(* ===== verification/TxRelay.v ===== *)
(** * A relay among transactions

    The server of [Transactions.v] as a server of [World.v]: the relay's
    statements run beside the open transactions of the callers, other relays and
    cleaners, and what a worker does is part of a run of that system. *)

From stdpp Require Import relations.
From S2P Require Import Prelude Outcome Message Backoff Config Postgres Store System Safety StoreSpec Transactions TxSafety Relay World RelaySpec RelaySafety Handover.

Open Scope string_scope.
Open Scope Z_scope.

Section TxRelay.
Context `{Postgres}.

(** A statement of its own transaction skips the rows of open transactions where
    the code says SKIP LOCKED, and runs when it does not have to wait for one. *)
#[export] Instance tx_server : Server TxSys := {|
  base := t_sys;
  admits := λ e st T T', held_by (t_open T) ⊆ e_locked e ∧ tx_exec T (Auto e st) = Some T'
|}.

Lemma runs_tx_step e st T T' : issued (st_cmd st) → runs e st T T' → tx_step T T'.
Proof.
  intros Hi [[He Hc Hf] _ [Hl Hex]]. apply (tx_act T T' (Auto e st)); [|done]. by split_and!.
Qed.

(** Which states can follow: none that the callers, relays and cleaners do not
    reach, from a state they reached. *)
Definition follows (T T' : TxSys) : Prop := reached T → rtc tx_step T T'.

Lemma reached_run T T' : reached T → rtc tx_step T T' → reached T'.
Proof. intros (T0 & ? & ? & ?) ?. exists T0. split_and!; [done..|by etrans]. Qed.

#[export] Instance follows_refl : Reflexive follows.
Proof. intros T _. apply rtc_refl. Qed.
#[export] Instance follows_trans : Transitive follows.
Proof.
  intros T1 T2 T3 H12 H23 Hr. specialize (H12 Hr). etrans; [exact H12|]. apply H23. by eapply reached_run.
Qed.

Lemma follows_reached T T' : follows T T' → reached T → reached T'.
Proof. intros Hf Hr. eapply reached_run; [exact Hr|by apply Hf]. Qed.

(** Tokens are never forgotten. *)
Lemma run_used T T' : rtc tx_step T T' → s_used (t_sys T) ⊆ s_used (t_sys T').
Proof. induction 1 as [|T1 T2 T3 [a Ha Hex] _ IH]; [done|]. pose proof (tx_exec_mono _ _ _ Ha Hex) as [_ ?]. set_solver. Qed.

Lemma follows_used T T' : follows T T' → reached T → s_used (t_sys T) ⊆ s_used (t_sys T').
Proof. intros Hf Hr. by apply run_used, Hf. Qed.

(** ** Workers *)

Context {W : Type} (tx_of : W → TxSys) (trace : W → list Obs).

(** A deployment whose server has transactions. *)
#[local] Instance tx_deployment : Deployment W := {| server := TxSys; server_of := tx_of; trace_of := trace |}.

Lemma runs_follows e st T T' : issued (st_cmd st) → runs e st T T' → follows T T'.
Proof. intros Hi Hr _. by eapply rtc_once, runs_tx_step. Qed.

Context (others : relation TxSys) (rt : Runtime W) (r : Relay W).
Context `{!LawfulExecutor others (exec (store r))}.
Context `{!LawfulPublisher others (pub r)} `{!LawfulRuntime others rt}.

(** C6. Refinement: whatever events a worker receives, whatever faults occur and
    whatever transactions of callers open, write, commit and roll back between
    its statements, beside other relays and cleaners, the server it leaves is
    reached from the one it found by actions of the transaction system; so every
    theorem about its runs holds while relays run. *)
Theorem worker_among_transactions fuel evs w x w' :
  (∀ T T', others T T' → follows T T') → reached (tx_of w) →
  worker rt r fuel evs w = (x, w') → rtc tx_step (tx_of w) (tx_of w').
Proof.
  intros Hoth Hr E. revert Hr. change (along follows w w').
  exact (@worker_along _ W tx_deployment others rt r _ _ _ follows _ _ Hoth runs_follows fuel evs w x w' E).
Qed.

(** What [Handover.accounted] says of a worker's run here. *)
Lemma worker_hands fuel evs w x w' :
  (∀ T T', others T T' → follows T T') → reached (tx_of w) →
  worker rt r fuel evs w = (x, w') →
  ∃ tr, trace w' = (trace w ++ tr)%list ∧
    (∀ ms, ms ∈ handed tr → @claimed_between W tx_deployment r follows w w' ms) ∧
    NoDup (handed_keys (handed tr)) ∧ ∀ k, k ∈ handed_keys (handed tr) → k.2 ∉ s_used (t_sys (tx_of w)).
Proof.
  intros Hoth Hr E.
  destruct (@worker_accounted _ W tx_deployment others rt r _ _ _ follows _ _ Hoth runs_follows reached follows_reached
    follows_used fuel evs w x w' E) as (_ & tr & Htr & Hall & Hkeys).
  destruct (Hkeys Hr) as [Hnd Hf]. exists tr. split_and!; [exact Htr|exact Hall|exact Hnd|]. intros k Hk. by apply Hf.
Qed.

(** C21. Only committed messages are published, once per claim: each message a
    worker hands to the publisher is what [scanRow] reads from a row that, at some
    moment of the run, was in the committed table, processing, under the lease
    token the message carries; so a message of a transaction that is open or was
    rolled back is never handed over, whatever happens around the worker.  Each of
    these claims was made in the run, under a token drawn there, and none is handed
    over twice: every publication costs one of the attempts its row counts. *)
Theorem handed_over_committed fuel evs w x w' :
  (∀ T T', others T T' → follows T T') → reached (tx_of w) →
  worker rt r fuel evs w = (x, w') →
  ∃ tr, trace w' = (trace w ++ tr)%list ∧
    (∀ ms m, ms ∈ handed tr → m ∈ ms →
     ∃ T row, rtc tx_step (tx_of w) T ∧ rtc tx_step T (tx_of w') ∧
       rows (committed T) !! ID m = Some row ∧ status row = StatusProcessing ∧
       lease_token row = Some (LeaseToken m) ∧ m = scanned (ID m, row)) ∧
    NoDup (handed_keys (handed tr)) ∧ ∀ k, k ∈ handed_keys (handed tr) → k.2 ∉ s_used (t_sys (tx_of w)).
Proof.
  intros Hoth Hr E. destruct (worker_hands fuel evs w x w' Hoth Hr E) as (tr & Htr & Hall & Hkeys).
  exists tr. split_and!; [exact Htr| |apply Hkeys..]. intros ms m Hin Hm.
  destruct (Hall ms Hin) as (T0 & T & H0 & H1 & H2 & _ & Hms).
  destruct (Hms m Hm) as [(row & ? & ? & ? & _ & ?) _].
  assert (rtc tx_step (tx_of w) T) as HT by (exact (transitivity (R:=follows) H0 H1 Hr)).
  exists T, row. split_and!; [done|by apply H2; eapply reached_run|done..].
Qed.

(** C24. Ordered publication: each batch that a worker in ordered mode hands to the
    publisher was read from one committed table in which, whatever happens around
    the worker, every message of the batch with a partition key was the first of
    its key that was not yet published or discarded; so a batch has at most one
    message of a key. *)
Theorem ordered_handover fuel evs w x w' :
  (∀ T T', others T T' → follows T T') → reached (tx_of w) → Ordered (set r) = true →
  worker rt r fuel evs w = (x, w') →
  ∃ tr, trace w' = (trace w ++ tr)%list ∧
    ∀ ms, ms ∈ handed tr →
    (∃ T, rtc tx_step (tx_of w) T ∧ rtc tx_step T (tx_of w') ∧
      ∀ m, m ∈ ms → ∃ row, rows (committed T) !! ID m = Some row ∧ m = scanned (ID m, row) ∧
        ∀ j rj k, rows (committed T) !! j = Some rj → partition_key row = Some k → partition_key rj = Some k →
          before rj row = true → status rj = StatusPublished ∨ status rj = StatusDiscarded) ∧
    ∀ m m', m ∈ ms → m' ∈ ms → PartitionKey m = PartitionKey m' → PartitionKey m ≠ EmptyString → m = m'.
Proof.
  intros Hoth Hr Hord E. destruct (worker_hands fuel evs w x w' Hoth Hr E) as (tr & Htr & Hall & _).
  exists tr. split; [exact Htr|]. intros ms Hin. destruct (Hall ms Hin) as (T0 & T & H0 & H1 & H2 & _ & Hms).
  assert (rtc tx_step (tx_of w) T) as Hrun by (exact (transitivity (R:=follows) H0 H1 Hr)).
  pose proof (reached_run _ _ Hr Hrun) as HT. split.
  - exists T. split_and!; [done|by apply H2|]. intros m Hm.
    destruct (Hms m Hm) as ((row & Hrow & _ & _ & _ & Hm') & _ & _ & Hhead). exists row. split_and!; [done..|].
    intros j rj k Hj Hk Hkj Hb. eapply settled_spec, (Hhead Hord); done.
  - intros m m' Hm Hm' Hk Hne. destruct (Hms m Hm) as (Hl & _ & _ & Hh), (Hms m' Hm') as (Hl' & _ & _ & Hh').
    eapply leased_heads; [exact (ok_db _ (reached_ok _ HT))|exact Hl|exact Hl'|by apply Hh|by apply Hh'|done..].
Qed.

(** C15. A drain stops when there is nothing to do: whatever other relays, callers
    and cleaners do meanwhile, a drain that reports no error ended because the
    context did, because a batch failed and was logged as its last act, or because
    a claim of its own ran at a moment of the run when every row it could take, in
    the table committed then, was locked by somebody else. *)
Theorem drain_exhausts fuel w w' :
  (∀ T T', others T T' → follows T T') → reached (tx_of w) → 1 ≤ BatchSize (set r) →
  drain rt r fuel w = (Ok (Some None), w') →
  (∃ w1, rtc tx_step (tx_of w) (tx_of w1) ∧ ctx_Err rt w1 = (Ok true, w')) ∨
  (∃ tr er, trace w' = (tr ++ [Observed (LogError "outbox: relay batch failed" er)])%list) ∨
  ∃ e T T', rtc tx_step (tx_of w) T ∧ act_ok T (Auto e (claim_stmt r)) ∧
    tx_exec T (Auto e (claim_stmt r)) = Some T' ∧ rtc tx_step T' (tx_of w') ∧
    ∀ id row, rows (committed T) !! id = Some row →
      claimable (e_now e) (Ordered (set r)) (rows (committed T)) row = true → id ∈ e_locked e.
Proof.
  intros Hoth Hreach Hbs E.
  destruct (@drain_why _ W tx_deployment others rt r _ _ _ follows _ _ Hoth runs_follows fuel w w' Hbs E)
    as [w1 H1 Ec|w1 er _ Hrec|(e & T & T' & H1 & Hr & H2 & Hall)].
  - left. exists w1. split; [by apply H1|done].
  - right; left. by exists (trace w1), er.
  - right; right. specialize (H1 Hreach). pose proof (reached_run _ _ Hreach H1) as HT.
    pose proof Hr as [[He Hc Hf] _ [Hl Hex]].
    assert (act_ok T (Auto e (claim_stmt r))) as Hact.
    { simpl. split_and!; [exact He|exact Hc|apply (issued_claim (set r))|exact Hf|exact Hl]. }
    exists e, T, T'. split_and!; [exact H1|exact Hact|exact Hex| |exact Hall].
    apply H2. eapply reached_run; [exact HT|]. apply rtc_once, (runs_tx_step e (claim_stmt r)); [apply (issued_claim (set r))|done].
Qed.
End TxRelay.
++++++++++++++++++++
## REQUIREMENT
Repeat every line exactly, starting with the first line of the entries, and stop once the line containing "(** ** Workers *)" has been given.

## YOUR RESPONSE
(* ===== verification/TxRelay.v ===== *)
(** * A relay among transactions

    The server of [Transactions.v] as a server of [World.v]: the relay's
    statements run beside the open transactions of the callers, other relays and
    cleaners, and what a worker does is part of a run of that system. *)

From stdpp Require Import relations.
From S2P Require Import Prelude Outcome Message Backoff Config Postgres Store System Safety StoreSpec Transactions TxSafety Relay World RelaySpec RelaySafety Handover.

Open Scope string_scope.
Open Scope Z_scope.

Section TxRelay.
Context `{Postgres}.

(** A statement of its own transaction skips the rows of open transactions where
    the code says SKIP LOCKED, and runs when it does not have to wait for one. *)
#[export] Instance tx_server : Server TxSys := {|
  base := t_sys;
  admits := λ e st T T', held_by (t_open T) ⊆ e_locked e ∧ tx_exec T (Auto e st) = Some T'
|}.

Lemma runs_tx_step e st T T' : issued (st_cmd st) → runs e st T T' → tx_step T T'.
Proof.
  intros Hi [[He Hc Hf] _ [Hl Hex]]. apply (tx_act T T' (Auto e st)); [|done]. by split_and!.
Qed.

(** Which states can follow: none that the callers, relays and cleaners do not
    reach, from a state they reached. *)
Definition follows (T T' : TxSys) : Prop := reached T → rtc tx_step T T'.

Lemma reached_run T T' : reached T → rtc tx_step T T' → reached T'.
Proof. intros (T0 & ? & ? & ?) ?. exists T0. split_and!; [done..|by etrans]. Qed.

#[export] Instance follows_refl : Reflexive follows.
Proof. intros T _. apply rtc_refl. Qed.
#[export] Instance follows_trans : Transitive follows.
Proof.
  intros T1 T2 T3 H12 H23 Hr. specialize (H12 Hr). etrans; [exact H12|]. apply H23. by eapply reached_run.
Qed.

Lemma follows_reached T T' : follows T T' → reached T → reached T'.
Proof. intros Hf Hr. eapply reached_run; [exact Hr|by apply Hf]. Qed.

(** Tokens are never forgotten. *)
Lemma run_used T T' : rtc tx_step T T' → s_used (t_sys T) ⊆ s_used (t_sys T').
Proof. induction 1 as [|T1 T2 T3 [a Ha Hex] _ IH]; [done|]. pose proof (tx_exec_mono _ _ _ Ha Hex) as [_ ?]. set_solver. Qed.

Lemma follows_used T T' : follows T T' → reached T → s_used (t_sys T) ⊆ s_used (t_sys T').
Proof. intros Hf Hr. by apply run_used, Hf. Qed.

(** ** Workers *)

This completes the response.